Who am I?

by IamTDR



Category: Batman (Comics), Batman (Movies - Nolan), Batman - All Media Types
Genre: Emotional Hurt, Gen, Hurt/Comfort, Loneliness
Language: English
Status: Completed
Published: 2018-10-30
Updated: 2018-10-30
Packaged: 2019-08-10 00:39:44
Rating: Not Rated
Warnings: Graphic Depictions Of Violence
Chapters: 1
Words: 2,213
Publisher: archiveofourown.org
Story URL: https://archiveofourown.org/works/16460153
Author URL: https://archiveofourown.org/users/IamTDR/pseuds/IamTDR
Summary: Underneath the kevlar suit, scary mask, gruff voice, menacing scowl - is a man. People fear him, detest him, adore him, worship him - but does anyone truly know him? The man beneath the mask. The boy who lost everything in a single night.(My try to figure what goes inside the head of the Caped Crusader)





	Who am I?

The night was dark with clouds of storm brewing hatred over my city.

Standing on top of the water tank I looked around me. Shrouded in deceit, lies, corruption, and sin, my city bled every night as I stood watching over it. Some called me their guardian, while the rest a thug. An enigma for the few and nuisance of the others. But something all of them shared against me was fear. 

Fear of who I was and the fear of what I could do. 

The clouds crackled above me breaking the shackles of darkness with its cold white light, only for the gloom to return with vengeance.

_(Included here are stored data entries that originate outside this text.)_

(* ===== verification/Codec.v ===== *)
(** * The codec of a database (cipher_common.c)

    The codec holds a read and a write cipher with their types, and calls the operations
    of the registered ciphers through the descriptor table.  The cipher objects are of one
    type [V]; a table entry is a cipher descriptor over [V] with its laws.  The fields
    [m_db] and [m_btShared] are pointers to the connection and to the B-tree: what the code
    reads through them is part of the environment.  [None] stands for a call through a
    null pointer, an access beyond the descriptor table or an aborted generator. *)

From Stdlib Require Import ZArith Lia List Bool.
From Stdlib Require Strings.String Strings.Ascii.
From S2P Require Import Prelude CodecAlgos CipherCommon CipherConfig.
Import ListNotations.
Import Strings.String.StringSyntax.
Local Open Scope Z_scope.

Declare Scope codec_scope.
Delimit Scope codec_scope with codec.
Notation "'let*' p ':=' e 'in' k" := (match e with Some p => k | None => None end)
  (at level 10, p pattern, e at level 200, k at level 200) : codec_scope.
Open Scope codec_scope.

Definition KEYSALT_LENGTH : nat := 16.
(** Setting a key.  [supported], [named] and [found]: the VFS is the shim, the database has a
    file name, and its name is known; [configured]: the connection has its own table, without
    which the URI is consulted ([uri], whose return code is overwritten). *)
Definition sqlite3_key_v2 (set : Z -> Z * Z) (supported named found configured struct_ok : bool) (nDb : Z)
    (zKey : option (list Z)) (nKey : Z) (main : option (Codec V)) (cipherSalt : option (list Z))
    (uri : Tables -> Z * Tables) (d : Db) : option (Z * option (Codec V) * Db) :=
  let nKey := key_length zKey nKey in
  match zKey with
  | Some key =>
      if negb supported then Some (SQLITE_ERROR, main, d)
      else if nKey <? 0 then Some (SQLITE_ERROR, main, d)
      else if negb named then Some (SQLITE_ERROR, main, d)
      else
        let t := if configured then e_tables (db_env d) else snd (uri (e_tables (db_env d))) in
        let d := mk_db (db_codec d) (set_tables t (db_env d)) (db_bt d) in
        if found then sqlite3mcCodecAttach set struct_ok nDb (Some key) nKey main cipherSalt uri d
        else Some (SQLITE_ERROR, main, d)
  | None => Some (SQLITE_ERROR, main, d)
  end.

(** ** Rekeying *)

(** What the engine does during a rekey: the outcome of VACUUM for a number of reserved
    bytes, with the sizes afterwards, of starting and committing the transaction, of fetching and marking each page,
    and the effect that the page transfers have on the codec. *)
Record Engine := mk_engine {
  en_usesWal : bool; en_vacuum : Z -> Bt -> Z * Bt; en_begin : Z; en_pages : Z; en_get : Z -> Z; en_write : Z -> Z;
  en_commit : Z; en_transfer : Codec V -> Env G -> option (Codec V * Env G) }.

(** The pages that are rewritten, from page [n] on, until one fails. *)
Fixpoint rewrite_pages (en : Engine) (nSkip : Z) (n : Z) (count : nat) : Z * list Z :=
  match count with
  | O => (SQLITE_OK, [])
  | S count =>
      if n =? nSkip then rewrite_pages en nSkip (n + 1) count
      else if negb (en_get en n =? SQLITE_OK) then (en_get en n, [])
      else if negb (en_write en n =? SQLITE_OK) then (en_write en n, [])
      else let '(rc, l) := rewrite_pages en nSkip (n + 1) count in (rc, n :: l)
  end.

(** The transaction that rewrites the database: its result and the pages it rewrote. *)
Definition rewrite_database (en : Engine) (pageSize : Z) : Z * list Z :=
  if negb (en_begin en =? SQLITE_OK) then (en_begin en, [])
  else
    let '(rc, l) := rewrite_pages en (WX_PAGER_MJ_PGNO pageSize) 1 (Z.to_nat (en_pages en)) in
    (if rc =? SQLITE_OK then en_commit en else rc, l).

(** From the label [leave_rekey] on. *)
Definition leave_rekey (set : Z -> Z * Z) (rc : Z) (c : Codec V) (installed : option (Codec V)) (env : Env G) (b : Bt)
    : option (Z * Db) :=
  let* (c, env, b) :=
    if rc =? SQLITE_OK then
      if negb (m_hasWriteCipher c =? 0) then
        let* (_, c, env) := sqlite3mcCopyCipher table c false env in
        let c := sqlite3mcSetHasReadCipher 1 c in
        let* (c, b) := enforce_sizes set c b in
        Some (c, env, b)
      else Some (sqlite3mcSetIsEncrypted 0 c, env, b)
    else if negb (m_hasReadCipher c =? 0) then
      let* (_, c, env) := sqlite3mcCopyCipher table c true env in Some (c, env, b)
    else Some (sqlite3mcSetIsEncrypted 0 c, env, b) in
  let c := sqlite3mcSetWriteReserved (-1) (sqlite3mcSetReadReserved (-1) c) in
  if m_isEncrypted c =? 0 then Some (rc, mk_db None env b)
  else Some (rc, mk_db (match installed with Some _ => Some c | None => None end) env b).

(** The transaction or the VACUUM, with its effect on the codec. *)
Definition run_rekey (set : Z -> Z * Z) (en : Engine) (vacuum : option (Z * Z * Z)) (c : Codec V) (env : Env G) (b : Bt)
    : option (Z * Db) :=
  match vacuum with
  | Some (readReserved, writeReserved, nRes) =>
      let c := sqlite3mcSetWriteReserved writeReserved (sqlite3mcSetReadReserved readReserved c) in
      let* (c, env) := en_transfer en c env in
      let '(rc, b) := en_vacuum en nRes b in
      leave_rekey set rc c (Some c) env b
  | None =>
      let* (c, env) := en_transfer en c env in
      leave_rekey set (fst (rewrite_database en (bt_pageSize b))) c (Some c) env b
  end.

(** The codec exists if there is memory for it ([struct_ok]) or the database has one. *)
Definition sqlite3_rekey_v2 (set : Z -> Z * Z) (en : Engine) (supported found named struct_ok : bool)
    (zKey : option (list Z)) (nKey : Z) (d : Db) : option (Z * Db) :=
  let nKey := key_length zKey nKey in
  let key := key_bytes zKey nKey in
  let nokey := match zKey with None => true | Some _ => nKey =? 0 end in
  let b := db_bt d in
  let nReserved := bt_pageSize b - bt_usableSize b in
  let encrypted := match db_codec d with Some c => negb (m_isEncrypted c =? 0) | None => false end in
  if negb supported || negb found || negb named then Some (SQLITE_ERROR, d)
  else if en_usesWal en && (match zKey with Some _ => nKey >? 0 | None => false end) && negb encrypted
  then Some (SQLITE_ERROR, d)
  else if nokey && negb encrypted then Some (SQLITE_OK, d)
  else
    match db_codec d with
    | Some c =>
        if negb encrypted then Some (SQLITE_ERROR, d)
        else if nokey then
          let c := sqlite3mcSetHasWriteCipher 0 c in
          run_rekey set en (if nReserved >? 0 then Some (nReserved, 0, 0) else None) c (db_env d) b
        else
          let '(type, env) := cipher_type (db_env d) in
          let* (rc, c, env) := sqlite3mcSetupWriteCipher table c type key (en_usesWal en) env in
          if rc =? SQLITE_OK then
            let* size := sqlite3mcGetPageSizeWriteCipher table c in
            if (size <=? 0) || (bt_pageSize b =? size) then
              let* res := sqlite3mcGetReservedWriteCipher table c in
              run_rekey set en (if negb (nReserved =? res) then Some (nReserved, res, res) else None) c env b
            else leave_rekey set SQLITE_ERROR c (Some c) env b
          else leave_rekey set rc c (Some c) env b
    | None =>
        if negb struct_ok then Some (SQLITE_NOMEM, d)
        else
          let '(type, env) := cipher_type (db_env d) in
          let* (rc, c, env) := sqlite3mcSetupWriteCipher table sqlite3mcCodecInit type key (en_usesWal en) env in
          if rc =? SQLITE_OK then
            let* size := sqlite3mcGetPageSizeWriteCipher table c in
            if (size <=? 0) || (bt_pageSize b =? size) then
              let c := sqlite3mcSetHasReadCipher 0 c in
              let* res := sqlite3mcGetReservedWriteCipher table c in
              let* legacy := sqlite3mcGetLegacyWriteCipher table c in
              let nPagesize := bt_pageSize b in
              let b := snd (mcAdjustBtree set size res legacy b) in
              let c := sqlite3mcCodecSizeChange nPagesize res c in
              run_rekey set en (if negb (nReserved =? res) then Some (nReserved, res, res) else None) c env b
            else leave_rekey set SQLITE_ERROR c None env b
          else Some (rc, mk_db None env b)
    end.
End CodecExt.

(** * Proofs *)

Section Proofs.
Context {V G : Type} (table : list (Cipher V G)).

Lemma has_key_error type d k (c : Codec V) e :
  has_key table type d k c -> has_key table type d k (sqlite3mcSetCodecLastError e c).
Proof. intros [[A B C D E] F]. split; [split; assumption|exact F]. Qed.

Lemma has_key_flags type d k (c : Codec V) :
  has_key table type d k c -> m_isEncrypted c = 1 /\ m_hasReadCipher c = 1 /\ m_hasWriteCipher c = 1.
Proof. intros [[_ E [H1 H2] _ _] _]. auto. Qed.

(** Pages through the codec.  A page that is encrypted for the database file (mode 6) or
    for the journal (mode 7) is built in the buffer of the codec, whose copy is returned: the
    caller's page is intact.  Every codec with the same key, loading it (modes 0, 2 and 3),
    restores the content in place.  No error is reported, and both codecs keep their key. *)
Theorem codec_page_roundtrip type1 type2 d k (c1 c2 : Codec V) (env env2 : Env G) page data (toFile : bool) load :
  has_key table type1 d k c1 -> has_key table type2 d k c2 -> env_ok table d env ->
  (4 + length data <= length (m_page c1))%nat -> (load = 0 \/ load = 2 \/ load = 3) ->
  let reserved := if toFile then write_reserved c1 else read_reserved c1 in
  read_reserved c2 = reserved -> pc_page (d := c_desc d) k page reserved data ->
  exists r1 c1' r2 c2',
    sqlite3mcCodec table (Some c1) (length data) data page (if toFile then 6 else 7) env = Some r1 /\
    cd_data r1 = data /\ cd_reported r1 = None /\ length (cd_result r1) = length data /\
    cd_codec r1 = Some c1' /\ has_key table type1 d k c1' /\
    slice (m_page c1') 4 (length data) = cd_result r1 /\ env_ok table d (cd_env r1) /\
    sqlite3mcCodec table (Some c2) (length data) (cd_result r1) page load env2 = Some r2 /\
    cd_data r2 = cd_result r2 /\ cd_reported r2 = None /\ cd_codec r2 = Some c2' /\ has_key table type2 d k c2' /\
    let body := pc_body (d := c_desc d) k reserved (length data) in firstn body (cd_result r2) = firstn body data.
Proof.
  intros K1 K2 He Lp Hl reserved Rs P.
  destruct (encrypt_ok table type1 d k c1 env page data toFile K1 He P)
    as (v & c1' & data' & env' & Ee & K1' & Oe & _ & _ & _ & Pg & _ & _ & L & _ & _ & Dec).
  destruct (Dec type2 c2 K2 Rs) as (c2' & data2 & Ed & K2' & _ & L2 & _ & _ & F). fold reserved in F.
  destruct (has_key_flags _ _ _ _ K1) as (A1 & A2 & A3). destruct (has_key_flags _ _ _ _ K2) as (B1 & B2 & B3).
  set (c1s := sqlite3mcSetCodecLastError SQLITE_OK (set_page (memcpy (m_page c1') 4 data') c1')).
  exists (mk_coded data' data (Some c1s) env' None), c1s,
         (mk_coded data2 data2 (Some (sqlite3mcSetCodecLastError SQLITE_OK c2')) env2 None),
         (sqlite3mcSetCodecLastError SQLITE_OK c2').
  cbn [cd_result cd_data cd_codec cd_env cd_reported].
  split; [|do 2 (split; [reflexivity|]); split; [exact L|]; split; [reflexivity|]].
  { unfold sqlite3mcCodec, encode_page. rewrite A1, A2, A3. cbn [Z.eqb Pos.eqb negb].
    destruct toFile; cbn [Z.eqb Pos.eqb orb]; now rewrite firstn_all, Ee. }
  split; [now apply has_key_error, has_key_page|]. split.
  { change (m_page c1s) with (memcpy (m_page c1') 4 data'). rewrite Pg. now apply slice_memcpy_eq. }
  split; [exact Oe|]. split.
  { unfold sqlite3mcCodec, decode_page. rewrite B1, B2. cbn [Z.eqb Pos.eqb negb].
    replace ((load =? 0) || (load =? 2) || (load =? 3)) with true by lia.
    rewrite <- L, firstn_all, Ed. unfold reported. change (SQLITE_OK =? SQLITE_OK) with true. cbn iota.
    rewrite memcpy_all by lia. reflexivity. }
  do 3 (split; [reflexivity|]). split; [now apply has_key_error|exact F].
Qed.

I wouldn’t have heard it, the sound of lightning so loud and clear. But I did. 

The sound of a gun going off followed by a scream. 

Then silence.

I moved. 

Taking a few steps back, I ran towards the edge and then jumped. Straight down the thirty storied building with the pavement inching closer in a heartbeat. But before it hit, I spread my cape, the air cushioning me against the fall as I glided across the night sky towards the scream. Lights flickered through the rooms of the buildings as I glided across the streets, the earth coming closer and closer. I knew I could not fly like them. Nor did I possess powers to aid me in my battles. I was just a man standing against the vileness of the society, but for how long. How long did I have before some criminal put a bullet through my skull? How long till my body gave up, tired of the bruises and shattered bones? How long?

I didn’t know. 

Maybe it could be today. Or tomorrow. Or maybe the day after. 

But dying didn’t matter to me anymore. It never did since I kid. Eight years old and newly orphaned in a world where people cared nothing other than themselves. Where money meant status and power, the license to oppress the weak. 

But I was not one of them.

I cared for the people whom no one cared. Cared for a city who no one loved. And reminded myself every day why I did what I did. Fractured bones, bruised muscles, and the pain. Oh, so much pain. But I never stopped. Never did, never will. 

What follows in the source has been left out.